● **Activity**: Among the entries below, count the lines where the string "values" occurs, and give only the number.

Collected data entries

(** * Accour: the CSV-backed activity store and its aggregate queries

    A shallow embedding of [src/main.py]: the static methods of
    [CSVHandler] and the store-facing handlers of [AccumulativeHourApp].

    Modelling choices.
    - A CSV file is the list of rows that [csv.reader] yields from it and
      that [csv.writer.writerow] puts into it; the quoting and line
      endings of the [csv] module are below this level.  The file system is
      a finite map from path to file content; a path without an entry is a
      file that does not exist.  Permissions and disk failures are not
      modelled.
    - A row read through [csv.DictReader] is a Python [dict]: a finite map
      from column name to a value that is a string or [None] (the reader's
      [restval]), plus the surplus cells the reader stores under its
      [restkey].
    - Exceptions are values of [exn]; a computation that may raise returns
      a [result].  Message boxes are returned as a list of [dialog]s.
    - [datetime.now().strftime("%Y-%m-%d")] and the values read from
      widgets and input dialogs are arguments of the handlers.
    - Text is a [string] that holds the UTF-8 encoding of a Python [str].
    - The content of a file is held as a read yields it.  The code writes
      with [newline=""] and reads without it, so that the universal
      newlines of the reading turn a CR or CRLF inside a cell into LF:
      what [writerow] stores of a cell is the cell after that translation.
    - The directory [USER_DATA_DIR] is taken to exist, except in
      [initialize_csv_on] and [login_on], which have the directories.
      A file or directory is known by its path as it is written: the
      components [.] and [..], repeated separators and links are not
      resolved.
    - Limits of the interpreter and of the file system are left out: the
      number of digits that [int] accepts, the length of a file name. *)

From stdpp Require Import gmap strings list fin_maps pretty.
From Stdlib Require Import ZArith Ascii.

Local Open Scope string_scope.
Local Open Scope Z_scope.

(** ** Python primitives *)

Module Py.

Inductive exn : Type :=
| KeyError (key : string)
| IndexError
| ValueError
| TypeError
| FileNotFoundError
| FileExistsError
| IsADirectoryError
| NotADirectoryError.

Inductive result (A : Type) : Type :=
| Ok (a : A)
| Raise (e : exn).
Arguments Ok {A} a.
Arguments Raise {A} e.

Global Instance result_bind : MBind result := λ A B k m,
  match m with
  | Ok a => k a
  | Raise e => Raise e
  end.

(** A Python value that is either [None] or a [str]. *)
Abbreviation value := (option string).

(** Whether a byte continues a UTF-8 sequence. *)
Definition continuation (c : ascii) : bool :=
  (128 <=? N_of_ascii c)%N && (N_of_ascii c <? 192)%N.

(** The characters of a text, each as the bytes that encode it: a byte
    that is no continuation byte, with the continuation bytes after it. *)
Fixpoint chars (s : string) : list string :=
  match s with
  | EmptyString => []
  | String c s' =>
      match chars s' with
      | String c' tok :: rest =>
          if continuation c' then String c (String c' tok) :: rest
          else String c "" :: String c' tok :: rest
      | rest => String c "" :: rest
      end
  end.

(** [ord] of a character; what is no encoding of a code point counts as
    U+FFFD, which is neither white space nor a digit. *)
Definition ord (char : string) : N :=
  let low (c : ascii) : N := (N_of_ascii c - 128)%N in
  match char with
  | String a "" => if (N_of_ascii a <? 128)%N then N_of_ascii a else 0xFFFD%N
  | String a (String b "") =>
      if (0xC2 <=? N_of_ascii a)%N && (N_of_ascii a <? 0xE0)%N
      then ((N_of_ascii a - 0xC0) * 64 + low b)%N
      else 0xFFFD%N
  | String a (String b (String c "")) =>
      let cp := ((N_of_ascii a - 0xE0) * 4096 + low b * 64 + low c)%N in
      if (0xE0 <=? N_of_ascii a)%N && (N_of_ascii a <? 0xF0)%N
         && (0x800 <=? cp)%N && negb ((0xD800 <=? cp)%N && (cp <? 0xE000)%N)
      then cp else 0xFFFD%N
  | String a (String b (String c (String d ""))) =>
      let cp :=
        ((N_of_ascii a - 0xF0) * 262144 + low b * 4096 + low c * 64 + low d)%N in
      if (0xF0 <=? N_of_ascii a)%N && (N_of_ascii a <? 0xF5)%N
         && (0x10000 <=? cp)%N && (cp <? 0x110000)%N
      then cp else 0xFFFD%N
  | _ => 0xFFFD%N
  end.

(** The code points of a text. *)
Definition ords (s : string) : list N := ord <$> chars s.

(** [str.isspace] of one code point. *)
Definition isspace (cp : N) : bool :=
  ((9 <=? cp) && (cp <=? 13) || (28 <=? cp) && (cp <=? 32)
   || (cp =? 0x85) || (cp =? 0xA0) || (cp =? 0x1680)
   || (0x2000 <=? cp) && (cp <=? 0x200A)
   || (cp =? 0x2028) || (cp =? 0x2029) || (cp =? 0x202F)
   || (cp =? 0x205F) || (cp =? 0x3000))%N.

(** Leading white space dropped, character by character. *)
Fixpoint lstrip_chars (l : list string) : list string :=
  match l with
  | char :: l' => if isspace (ord char) then lstrip_chars l' else l
  | [] => []
  end.

Definition rstrip_chars (l : list string) : list string :=
  reverse (lstrip_chars (reverse l)).

(** The characters put together again. *)
Definition join (l : list string) : string := foldr String.app "" l.

(** [s.strip()] *)
Definition strip (s : string) : string :=
  join (rstrip_chars (lstrip_chars (chars s))).

(** Every character of [s] is white space ([s] may be empty). *)
Definition blank (s : string) : bool :=
  forallb (λ char, isspace (ord char)) (chars s).

(** The code points of the digits zero of the decimal digits outside
    ASCII (Unicode 14.0, the version of the interpreter's database);
    the nine code points after each are its digits one to nine. *)
Definition decimal_zeros : list N :=
  [0x660; 0x6f0; 0x7c0; 0x966; 0x9e6; 0xa66; 0xae6; 0xb66; 0xbe6; 0xc66;
   0xce6; 0xd66; 0xde6; 0xe50; 0xed0; 0xf20; 0x1040; 0x1090; 0x17e0; 0x1810;
   0x1946; 0x19d0; 0x1a80; 0x1a90; 0x1b50; 0x1bb0; 0x1c40; 0x1c50; 0xa620;
   0xa8d0; 0xa900; 0xa9d0; 0xa9f0; 0xaa50; 0xabf0; 0xff10; 0x104a0; 0x10d30;
   0x11066; 0x110f0; 0x11136; 0x111d0; 0x112f0; 0x11450; 0x114d0; 0x11650;
   0x116c0; 0x11730; 0x118e0; 0x11950; 0x11c50; 0x11d50; 0x11da0; 0x16a60;
   0x16ac0; 0x16b50; 0x1d7ce; 0x1d7d8; 0x1d7e2; 0x1d7ec; 0x1d7f6; 0x1e140;
   0x1e2f0; 0x1e950; 0x1fbf0]%N.

(** The value of a code point as a decimal digit. *)
Definition decimal (cp : N) : option Z :=
  if (cp <? 127)%N then
    if (48 <=? cp)%N && (cp <=? 57)%N then Some (Z.of_N cp - 48) else None
  else
    (λ zero, Z.of_N (cp - zero)) <$>
      List.find (λ zero, (zero <=? cp)%N && (cp <? zero + 10)%N) decimal_zeros.

(** The white space [int] accepts around the digits: of the ASCII
    characters only those of C's [isspace]; U+001C to U+001F are white
    space for [str.strip] but not here. *)
Definition int_space (cp : N) : bool :=
  ((9 <=? cp) && (cp <=? 13) || (cp =? 32) || (127 <=? cp) && isspace cp)%N.

Fixpoint lstrip_int (l : list N) : list N :=
  match l with
  | cp :: l' => if int_space cp then lstrip_int l' else l
  | [] => []
  end.

(** The digits of an integer literal, with single underscores allowed
    between digits, and white space after the last digit;
    [after_digit] tells whether the previous character was a digit. *)
Fixpoint digits (acc : Z) (after_digit : bool) (l : list N) : option Z :=
  match l with
  | [] => if after_digit then Some acc else None
  | cp :: l' =>
      match decimal cp with
      | Some d => digits (10 * acc + d) true l'
      | None =>
          if (cp =? 95)%N then
            if after_digit then digits acc false l' else None
          else if after_digit && forallb int_space l then Some acc
          else None
      end
  end.

(** The integer a string denotes for [int]: white space around it is
    dropped, a sign may come first, the rest are decimal digits.  The
    limit on the number of digits that the interpreter can be set to
    ([sys.set_int_max_str_digits]) is left out. *)
Definition parse_int (s : string) : option Z :=
  match lstrip_int (ords s) with
  | cp :: l =>
      if (cp =? 45)%N then Z.opp <$> digits 0 false l
      else if (cp =? 43)%N then digits 0 false l
      else digits 0 false (cp :: l)
  | [] => None
  end.

(** [int(v)] for [v] a [str] or [None]. *)
Definition int (v : value) : result Z :=
  match v with
  | None => Raise TypeError
  | Some s =>
      match parse_int s with
      | Some z => Ok z
      | None => Raise ValueError
      end
  end.

(** [str(n)] for an [int]. *)
Definition str (n : Z) : string := pretty n.

(** The values of a generator [f(x) for x in l], where [f] may raise:
    the first exception ends the iteration. *)
Fixpoint traverse {A B : Type} (f : A → result B) (l : list A)
  : result (list B) :=
  match l with
  | [] => Ok []
  | x :: l' => y ← f x; ys ← traverse f l'; Ok (y :: ys)
  end.

(** [sum] of integers: added from the left onto the start value 0. *)
Definition sum (l : list Z) : Z := foldl Z.add 0 l.

End Py.

(** ** The [csv] module, at the level of rows *)

Module csv.

Abbreviation row := (list string).

(** The content of a file: the rows [csv.reader] yields, in order. *)
Abbreviation file := (list (list string)).

(** The [dict] that [DictReader] makes of one row. *)
Record dict : Type := Dict {
  fields : gmap string Py.value;
  rest : option (list string)
}.

Global Instance dict_eq_dec : EqDecision dict.
Proof. solve_decision. Defined.

(** [d[key]] *)
Definition getitem (d : dict) (key : string) : Py.result Py.value :=
  match fields d !! key with
  | Some v => Py.Ok v
  | None => Py.Raise (Py.KeyError key)
  end.

(** [d[key] = v] *)
Definition setitem (d : dict) (key : string) (v : Py.value) : dict :=
  Dict (<[key := v]> (fields d)) (rest d).

(** [d.setdefault(key, default)], for its effect on [d]. *)
Definition setdefault (d : dict) (key : string) (default : string) : dict :=
  match fields d !! key with
  | Some _ => d
  | None => setitem d key (Some default)
  end.

(** [DictReader.__next__] on a row that is not empty:
    [d = dict(zip(fieldnames, row))], then the surplus cells go under
    [restkey], or the missing columns get [restval], which is [None]. *)
Definition dict_of_row (fieldnames row : list string) : dict :=
  let d := foldl (λ d kv, <[kv.1 := Some kv.2]> d) ∅ (zip fieldnames row) in
  let lf := length fieldnames in
  let lr := length row in
  if decide (lf < lr)%nat then Dict d (Some (drop lf row))
  else Dict (foldl (λ d key, <[key := None]> d) d (drop lr fieldnames)) None.

(** Iterating over [csv.DictReader(file)]: the first row gives the field
    names, and empty rows after it are skipped. *)
Definition DictReader (f : file) : list dict :=
  match f with
  | [] => []
  | fieldnames :: rows =>
      dict_of_row fieldnames <$> filter (λ r, r ≠ []) rows
  end.

(** What [writer.writerow] writes for one cell: [None] is written as the
    empty string. *)
Definition cell (v : Py.value) : string := default "" v.

(** What reading in text mode makes of a text that was written with
    [newline=""]: CRLF and CR become LF. *)
Fixpoint universal_newlines (s : string) : string :=
  match s with
  | EmptyString => EmptyString
  | String c s' =>
      if decide (c = "013"%char) then
        String "010"
          match s' with
          | String c' s'' =>
              if decide (c' = "010"%char) then universal_newlines s''
              else universal_newlines s'
          | EmptyString => EmptyString
          end
      else String c (universal_newlines s')
  end.

(** The row a later read yields of the cells [writer.writerow] writes. *)
Definition writerow (cells : list string) : row :=
  universal_newlines <$> cells.

End csv.

(** ** Message boxes *)

Inductive dialog : Type :=
| warning (title text : string)
| critical (title text : string).

(** ** [class CSVHandler] *)

Module CSVHandler.
Import csv.

(** Path to file content; no entry: the file does not exist. *)
Abbreviation filesystem := (gmap string (list (list string))).

Definition USER_DATA_DIR : string := "user_data".

Definition HEADER : row := ["Date"; "Category"; "Activity"; "TimeSpent"].

(** [os.path.join(USER_DATA_DIR, f"{user_id}_data.csv")] with the POSIX
    separator: a second component that starts with the separator
    replaces the first. *)
Definition user_file (user_id : string) : string :=
  let name := user_id +:+ "_data.csv" in
  if String.prefix "/" name then name
  else USER_DATA_DIR +:+ "/" +:+ name.

(** [initialize_csv] where the directory of the user's file exists once
    [USER_DATA_DIR] is made, as it does for every user id without a
    separator; [initialize_csv_on] below has the directories. *)
Definition initialize_csv (fs : filesystem) (user_id : string) : filesystem :=
  match fs !! user_file user_id with
  | None => <[user_file user_id := [HEADER]]> fs
  | Some _ => fs
  end.

(** The files with the directories that exist, each under the name
    [os.path.dirname] gives it as the directory of a path; the working
    directory, whose name is empty, always exists. *)
Record disk : Type := Disk {
  dirs : gset string;
  files : gmap string (list (list string))
}.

● **Task result**: 3